I może… popracuję. Ale to później, znacznie później. Pięknego dnia!
Widać, że to opowiadanie ciągle Ci w głowie, nawet notka taka… klimatyczna i z elementami narracji, bardziej jak utwór literacki, niż zwykły blog.

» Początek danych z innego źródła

(** The result is the blocks followed by the filler; the trimming branch
    never changes it. *)
Lemma buildDailySet_blocks_filler (pool : list Question) (daySeed : string) :
  buildDailySet seedrandom rng_call pool daySeed
  = pullBlocks seedrandom rng_call pool daySeed
    ++ (if length (pullBlocks seedrandom rng_call pool daySeed) <? 30
        then take (30 - length (pullBlocks seedrandom rng_call pool daySeed))
               (seededShuffle seedrandom rng_call
                  (remainingPool pool
                     (pullBlocks seedrandom rng_call pool daySeed))
                  (daySeed +:+ "-filler"))
        else []).
Proof.
  unfold buildDailySet, fillOrTrim. cbv zeta.
  pose proof (pullBlocks_length_le seedrandom rng_call pool daySeed) as Hle.
  destruct (length _ <? 30); [done|]. rewrite app_nil_r.
  destruct (30 <? length _) eqn:Hlong; [|done].
  apply Nat.ltb_lt in Hlong. lia.
Qed.

Hypothesis rng_contract : rng_in_unit_interval rng_call.


(** X9.  [buildDailySet] never returns a question that is not in the
    pool, whether or not the ids of the pool are distinct. *)
Theorem X9_buildDailySet_from_pool (pool : list Question) (daySeed : string)
    (q : Question) :
  q ∈ buildDailySet seedrandom rng_call pool daySeed -> q ∈ pool.
Proof.
  rewrite buildDailySet_blocks_filler, elem_of_app. intros [Hq|Hq].
  - eapply elem_of_submseteq; [done|]. by apply pullBlocks_submseteq.
  - destruct (length _ <? 30); [|by apply elem_of_nil in Hq].
    apply (subseteq_take _ _ q) in Hq.
    rewrite (seededShuffle_perm seedrandom rng_call rng_contract) in Hq.
    by apply elem_of_remainingPool in Hq as [? _].
Qed.

(** Blocks and filler together: 30 questions, or the whole pool. *)
Lemma buildDailySet_length_min (pool : list Question) (daySeed : string) :
  NoDup (ids pool) ->
  length (buildDailySet seedrandom rng_call pool daySeed)
  = min 30 (length pool).
Proof.
  intros Hnd.
  pose proof (pullBlocks_submseteq seedrandom rng_call rng_contract
                pool daySeed) as Hsub.
  pose proof (Permutation_length (selected_remaining_perm pool _ Hnd Hsub))
    as Hall.
  pose proof (pullBlocks_length_le seedrandom rng_call pool daySeed) as Hle.
  rewrite buildDailySet_blocks_filler.
  rewrite length_app in Hall |- *.
  destruct (length (pullBlocks _ _ _ _) <? 30) eqn:Hshort.
  - apply Nat.ltb_lt in Hshort.
    rewrite length_take, seededShuffle_length.
    revert Hall Hshort.
    generalize (length (pullBlocks seedrandom rng_call pool daySeed)).
    generalize (length (remainingPool pool
                          (pullBlocks seedrandom rng_call pool daySeed))).
    intros; lia.
  - apply Nat.ltb_ge in Hshort. cbn [length]. revert Hall Hshort Hle.
    generalize (length (pullBlocks seedrandom rng_call pool daySeed)).
    generalize (length (remainingPool pool
                          (pullBlocks seedrandom rng_call pool daySeed))).
    intros; lia.
Qed.

End DailySetMore.

Section DailySetShortfall.

Context {Gen : Type}.
Variable seedrandom : string -> Gen.
Variable rng_call : Gen -> Q * Gen.
Hypothesis rng_contract : rng_in_unit_interval rng_call.
(** * RUGGUARD: the scoring and trust-decision pipeline

    A shallow embedding of the decision logic of the bot
    ([bot/analyzer.py], [bot/trusted_accounts.py], [bot/report_generator.py],
    [bot/monitor.py], [main.py], [config.py]) and the properties its
    specification states about it.

    The Python code is dynamically typed and absorbs failures with
    [try ... except Exception]; the embedding keeps both: values are an
    inductive type of Python objects, every operation that can raise returns
    a [result], and each [try] block becomes a [match] on that result.

    Layout: the definitions (float arithmetic, Python values, the modules
    of the bot), then the lemmas and theorems of the specification, then
    the properties of the code around them. *)

From Stdlib Require Import ZArith NArith QArith Qround Qabs Qpower.
From Stdlib Require Import Lia Lqa List Bool String Ascii Sorted.
Import ListNotations.

(* ================================================================== *)
(** * Part I: definitions *)
(* ================================================================== *)

(** ** Python floats

    A Python [float] is an IEEE-754 binary64 number.  Finite floats are
    carried by the rational they denote; every arithmetic operation computes
    the exact rational result and rounds it to the nearest binary64 number,
    ties to even ([fl]), with gradual underflow and overflow to infinity.
    The sign of zero is not represented. *)
Module Float64.
Lemma conflicts_disable_approve (view : AdminApprovalView.State) :
  AdminApprovalView.conflicts view <> [] ->
  AdminApprovalView.approve_disabled view = true.
Proof.
  intros Hne. unfold AdminApprovalView.approve_disabled.
  destruct (AdminApprovalView.conflicts view); [contradiction|].
  simpl List.length. rewrite (proj2 (Z.ltb_lt 0 _)) by lia.
  apply orb_true_r.
Qed.

Lemma sample_abroad_consistent :
  constraints_hold [Session.e1; Sample.p1; Session.p3].
Proof.
  constructor.
  - simpl. repeat constructor; simpl; intuition discriminate.
  - intros r [<-|[<-|[<-|[]]]]; reflexivity.
  - intros a b [<-|[<-|[<-|[]]]] [<-|[<-|[<-|[]]]] Hid;
      try reflexivity; now contradiction Hid.
Qed.

(** C6 (what the code does).  An approval click selects the booking and
    sends one query: the bookings of the same room with status approved or
    pending, other than the booking itself, whose interval overlaps the
    bounds of the booking as [new Date] reads them; the store is not
    written, and the handler waits for the answer.  When an answer is
    delivered it becomes the conflict list and the dialog opens on the
    booking selected at that moment; a delivered list that is not empty
    disables the Approve button of the dialog, a click on it sends nothing
    and changes nothing, and the dialog lists these conflicts.  The answer
    is not tied to the booking it was computed for: the buttons of the
    other cards stay enabled while the handler waits, so when Approve is
    clicked on a second card before the answer for the first is delivered,
    the dialog opens on the second booking with the answer for the first;
    if that answer is empty, the click on Approve sends the approval of
    the second booking, whatever its own conflicts are. *)
Theorem C6_conflict_answer_is_not_tied_to_the_selected_booking :
  (forall (w : World) (view : AdminApprovalView.State)
          (booking : AdminApprovalView.PendingBooking),
      let w' := fst (AdminApprovalView.handleApproveClick w view booking) in
      let view' := snd (AdminApprovalView.handleApproveClick w view booking) in
      sent w' =
        sent w ++
        [Select {| filters :=
                     [ eq_room_id (AdminApprovalView.pb_room_id booking);
                       neq_id (AdminApprovalView.pb_id booking);
                       or_status_eq [approved; pending];
                       lt_start_time
                         (AdminApprovalView.pb_end_time booking - zone w);
                       gt_end_time
                         (AdminApprovalView.pb_start_time booking - zone w) ];
                   order_start_time := None |}]
      /\ db w' = db w
      /\ AdminApprovalView.selectedBooking view' = Some booking
      /\ AdminApprovalView.conflicts view' = AdminApprovalView.conflicts view
      /\ AdminApprovalView.approvalDialogOpen view'
         = AdminApprovalView.approvalDialogOpen view
      /\ exists answer,
          AdminApprovalView.suspended view'
          = AdminApprovalView.suspended view ++ [answer]
          /\ (link w = online ->
              answer =
                map describe
                    (found (db w) (user w)
                           (AdminApprovalView.pb_room_id booking)
                           (AdminApprovalView.pb_start_time booking - zone w)
                           (AdminApprovalView.pb_end_time booking - zone w)
                           (Some (AdminApprovalView.pb_id booking))
                           [approved; pending])))
  /\ (forall (view : AdminApprovalView.State) (k : nat)
             (answer : list ConflictingBooking),
         nth_error (AdminApprovalView.suspended view) k = Some answer ->
         let view' := AdminApprovalView.resume view k in
         AdminApprovalView.conflicts view' = answer
         /\ AdminApprovalView.approvalDialogOpen view' = true
         /\ AdminApprovalView.selectedBooking view'
            = AdminApprovalView.selectedBooking view
         /\ (answer <> [] ->
             AdminApprovalView.approve_disabled view' = true
             /\ (forall w,
                    AdminApprovalView.act w view'
                                          AdminApprovalView.clickDialogApprove
                    = (w, view'))
             /\ (AdminApprovalView.selectedBooking view <> None ->
                 AdminApprovalView.conflicts_alert view' = answer)))
  /\ (forall (w : World) (view : AdminApprovalView.State) (i j : nat)
             (first second : AdminApprovalView.PendingBooking),
         AdminApprovalView.rendered view = true ->
         AdminApprovalView.approvalDialogOpen view = false ->
         AdminApprovalView.processingBookingId view = EmptyString ->
         AdminApprovalView.suspended view = [] ->
         nth_error (AdminApprovalView.bookings view) i = Some first ->
         nth_error (AdminApprovalView.bookings view) j = Some second ->
         AdminApprovalView.pb_id first <> EmptyString ->
         AdminApprovalView.pb_id second <> EmptyString ->
         snd (getConflictingBookings
                w (AdminApprovalView.pb_room_id first)
                (Instant (AdminApprovalView.pb_start_time first - zone w))
                (Instant (AdminApprovalView.pb_end_time first - zone w))
                (AdminApprovalView.pb_id first)) = [] ->
         approvals
           (sent (fst (AdminApprovalView.run w view
                                             (Session.two_quick_clicks i j))))
         = approvals (sent w)
             ++ [Update {| set_status := Some approved;
                           set_updated_at := None |}
                        (AdminApprovalView.pb_id second)]).
Proof.
  split; [|split].
  - intros w view booking w' view'. subst w' view'.
    rewrite WorkflowFacts.handleApproveClick_suspends. simpl.
    repeat split.
    eexists. split; [reflexivity|].
    intros Hl. now apply CheckerFacts.getConflictingBookings_online.
  - intros view k answer Hk view'. subst view'.
    unfold AdminApprovalView.resume. rewrite Hk. simpl.
    repeat split.
    + now apply conflicts_disable_approve.
    + intros w. unfold AdminApprovalView.act.
      rewrite conflicts_disable_approve by assumption.
      simpl. now rewrite !andb_false_r.
    + intros Hsel. unfold AdminApprovalView.conflicts_alert. simpl.
      destruct (AdminApprovalView.selectedBooking view); [|contradiction].
      destruct answer; [contradiction|reflexivity].
  - intros w view i j first second Hr Hclosed Hproc Hsusp Hi Hj Hfirst Hsecond
      Hanswer.
    assert (Hne : forall id_, id_ <> EmptyString ->
                              (EmptyString =? id_)%string = false).
    { intros id_ H. apply String.eqb_neq. congruence. }
    unfold Session.two_quick_clicks, AdminApprovalView.run.
    unfold AdminApprovalView.act at 1.
    rewrite Hi, Hr, Hproc, (Hne _ Hfirst). simpl andb. cbv iota.
    rewrite WorkflowFacts.handleApproveClick_suspends. cbv zeta.
    unfold local_time at 3 4. rewrite Hanswer, Hsusp.
    unfold AdminApprovalView.act at 1.
    simpl AdminApprovalView.bookings. rewrite Hj.
    unfold AdminApprovalView.rendered at 1. simpl AdminApprovalView.loading.
    simpl AdminApprovalView.bookings.
    fold (AdminApprovalView.rendered view). rewrite Hr.
    simpl AdminApprovalView.processingBookingId.
    rewrite Hproc, (Hne _ Hsecond). simpl andb. cbv iota.
    rewrite WorkflowFacts.handleApproveClick_suspends. cbv zeta.
    unfold AdminApprovalView.act at 1. unfold AdminApprovalView.resume.
    simpl AdminApprovalView.suspended. simpl nth_error. cbv iota.
    unfold AdminApprovalView.act.
    unfold AdminApprovalView.rendered, AdminApprovalView.approve_disabled.
    simpl AdminApprovalView.loading. simpl AdminApprovalView.bookings.
    fold (AdminApprovalView.rendered view). rewrite Hr.
    simpl AdminApprovalView.approvalDialogOpen.
    simpl AdminApprovalView.processingBookingId. rewrite Hproc.
    simpl AdminApprovalView.conflicts. simpl.
    match goal with
    | |- context [AdminApprovalView.handleApprove ?w3 ?view3] =>
        pose proof (WorkflowFacts.handleApprove_approvals
                      w3 view3 second eq_refl) as Happroved;
        destruct (AdminApprovalView.handleApprove w3 view3) as [w4 view4]
    end.
    simpl fst in *. rewrite Happroved.
    simpl sent. unfold approvals. rewrite !filter_app. simpl.
    now rewrite !app_nil_r.
Qed.
(** * Product chatbot: catalog cache and prompt construction

    A shallow embedding of [src/index.js]: the process-wide product cache
    ([productCache], [fetchProducts], [getProducts]), the prompt builder
    ([buildProductContext], the [constrainedPrompt] template) and the
    [/api/chat] handler.

    Conventions of the embedding.
    - A JavaScript value is a term of [value]; the values are those
      [JSON.parse] produces, and [undefined].  A number is a binary64 float.
    - Number::toString is not computed: it is the variable [numberToString]
      of section [Server], and every property holds for every such function.
    - ToString is partial, as in the language: an object with an own
      property [toString] (which, coming from JSON, is never a function)
      cannot be converted and the conversion throws a [TypeError].
    - A [string] is the sequence of code units of the JavaScript string, each
      unit below 256.
    - An exception is a [Throw] carrying the name and the message of the
      error object.
    - The outside world (clock, catalog source, generation engine) is a set
      of oracles, variables of section [Server]; the program state is the
      cache plus counters of the clock reads and network calls made so far.
    - Console output is left out, but not the conversions to string that
      building a log line forces: the one of line 94 can throw.  The log
      line that formats [lastUpdated] as a date cannot: [lastUpdated] only
      ever holds [null] or a reading of [Date.now()].
    - One request is run at a time; the interleaving of requests at the
      [await] points is not modelled. *)

From Stdlib Require Import ZArith List String Ascii Bool Lia QArith DecimalString.
From Stdlib Require Import Floats.PrimFloat Floats.FloatOps Floats.SpecFloat.
From Stdlib Require Import Numbers.Cyclic.Int63.Uint63.
Import ListNotations.

Open Scope string_scope.
Open Scope Z_scope.

(** ** Strings *)

Definition nl : string := String (ascii_of_nat 10) "".

(** [Array.prototype.join] on an array of strings. *)
Fixpoint join (sep : string) (parts : list string) : string :=
  match parts with
  | [] => ""
  | [s] => s
  | s :: rest => s ++ sep ++ join sep rest
  end.

(** White space and line terminators of ECMAScript among the code units
    below 256: TAB, LF, VT, FF, CR, SP and NBSP. *)
Definition isWhiteSpace (c : ascii) : bool :=
  let n := nat_of_ascii c in
  ((9 <=? n) && (n <=? 13) || (n =? 32) || (n =? 160))%nat.

Fixpoint trimStart (s : string) : string :=
  match s with
  | EmptyString => EmptyString
  | String c rest => if isWhiteSpace c then trimStart rest else s
  end.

Czekam na efekty! 😀 (kiedy je skończysz i udostępnisz?)
To słodka tajemnica ;> Mam jednak nadzieję, że wkrótce będę mogła zdradzić szczegóły!
A kiedy skończę, hmm… Najpierw muszę zacząć 😉
Pytania są na końcu notki, ale tu też wkleję ^^
1. Najukochańsza rzecz w szafie?
2. Musisz przez całe życie ubierać się w jednym konkretnym stylu, jaki wybierzesz styl?
3. Subkultury to pozytywne zjawisko, które pozwala wytworzyć więź z innymi czy negatywne, które ogranicza indywidualność?
4. Czy masz jakąś część garderoby, której za żadne skarby nie wyrzucisz, ale też nie założysz?
5. Piercing, tatuaże, a może jedno i drugie?
6. CD, winyl czy MP3?
7. Jedzenie słodkie czy pikantne?
8. Czy w kinach powinni wprowadzić zakaz jedzenia i picia?
9. Jesteś na bezludnej wyspie, do wyboru masz zjeść ślimaka, gąsiennicę albo umrzeć z głodu, co robisz?
10. Ulubiona gra komputerowa?
11. Spór toczący się od wieków; Alien czy Predator?